*WORK REQUIRED:* Copy the lines below exactly. Start at the first and finish with the line containing "ac_slots : sh_slots".
= Beginning of Section =
Definition job_bytes (j : job) : Z := blen (jb_pcap j).
Definition queued (s : shared) : Z := Z.of_nat (length (sh_jobs s)).
Definition queued_bytes (s : shared) : Z := total job_bytes (sh_jobs s).

(** ** The accounts *)

Record accounts (p : pool) : Prop := mkAccounts {
  ac_slots : sh_slots (po_shared p) = total caller_slots (po_callers p) + queued (po_shared p) + total worker_slots (po_workers p) + closer_slots (po_closer p);
  ac_builders : sh_builders (po_shared p) = total caller_builders (po_callers p);
  ac_inFlight : sh_inFlight (po_shared p) = queued (po_shared p) + total worker_jobs (po_workers p) + closer_jobs (po_closer p);
  ac_bytes : sh_bytes (po_shared p) = queued_bytes (po_shared p) + total worker_bytes (po_workers p) + closer_bytes (po_closer p)
}.

Record limits (p : pool) : Prop := mkLimits {
  li_slots : sh_slots (po_shared p) <= pc_QueueItems (po_config p) + pc_WorkerCount (po_config p);
  li_builders : sh_builders (po_shared p) <= pc_WorkerCount (po_config p);
  li_queue : queued (po_shared p) <= pc_QueueItems (po_config p);
  li_bytes : sh_bytes (po_shared p) <= pc_QueueBytes (po_config p);
  li_flowID : 0 <= sh_flowID (po_shared p) < 2 ^ 32
}.

(** What a step of one thread may do to the shared fields, given what the thread
    held before and holds after it. *)
Record move (config : Config) (s s' : shared) (dslots dbuilders djobs dbytes : Z) : Prop := mkMove {
  mv_slots : sh_slots s' - queued s' = sh_slots s - queued s + dslots;
  mv_builders : sh_builders s' = sh_builders s + dbuilders;
  mv_inFlight : sh_inFlight s' - queued s' = sh_inFlight s - queued s + djobs;
  mv_bytes : sh_bytes s' - queued_bytes s' = sh_bytes s - queued_bytes s + dbytes;
  mv_slots_max : sh_slots s <= pc_QueueItems config + pc_WorkerCount config -> sh_slots s' <= pc_QueueItems config + pc_WorkerCount config;
  mv_builders_max : sh_builders s <= pc_WorkerCount config -> sh_builders s' <= pc_WorkerCount config;
  mv_queue_max : queued s <= pc_QueueItems config -> queued s' <= pc_QueueItems config;
  mv_bytes_max : sh_bytes s <= pc_QueueBytes config -> sh_bytes s' <= pc_QueueBytes config;
  mv_flowID : 0 <= sh_flowID s < 2 ^ 32 -> 0 <= sh_flowID s' < 2 ^ 32
}.

Lemma queued_push s j : Z.of_nat (length (sh_jobs s ++ [j])) = queued s + 1.
Proof. rewrite length_app. unfold queued. cbn. lia. Qed.

Lemma queued_bytes_push s j : total job_bytes (sh_jobs s ++ [j]) = queued_bytes s + blen (jb_pcap j).
Proof. rewrite total_of_app. unfold queued_bytes, total. cbn. unfold job_bytes. lia. Qed.
Definition ServeHTTPConnection (authorizer : bool) (conn : GateConn) (cd : ProxyConnectionDecision) (handshake : option (bool * string)) (gateLimits : RequestGateConfig)
    (requests : list (GateEnv * http_Request)) (g : gate_slots) : result ServeError (option gate_slots * list (list gate_action)) :=
  if connection_refused authorizer conn cd handshake then Err ErrGateHandlerMissing
  else
  let limits := RequestGateConfig_WithDefaults gateLimits in
  if serve_limits_invalid limits then Err ServeMalformed
  else match NewRequestIdentityAllocator (gn_ConnectionID conn) with
  | None => Err ServeIdentity
  | Some al => let '(_, slots, actions) := serve_requests conn cd limits gateLimits requests al g in Ok (slots, actions)
  end.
= End of Section =
*RESPONSE:*
Definition job_bytes (j : job) : Z := blen (jb_pcap j).
Definition queued (s : shared) : Z := Z.of_nat (length (sh_jobs s)).
Definition queued_bytes (s : shared) : Z := total job_bytes (sh_jobs s).

(** ** The accounts *)

Record accounts (p : pool) : Prop := mkAccounts {
  ac_slots : sh_slots (po_shared p) = total caller_slots (po_callers p) + queued (po_shared p) + total worker_slots (po_workers p) + closer_slots (po_closer p);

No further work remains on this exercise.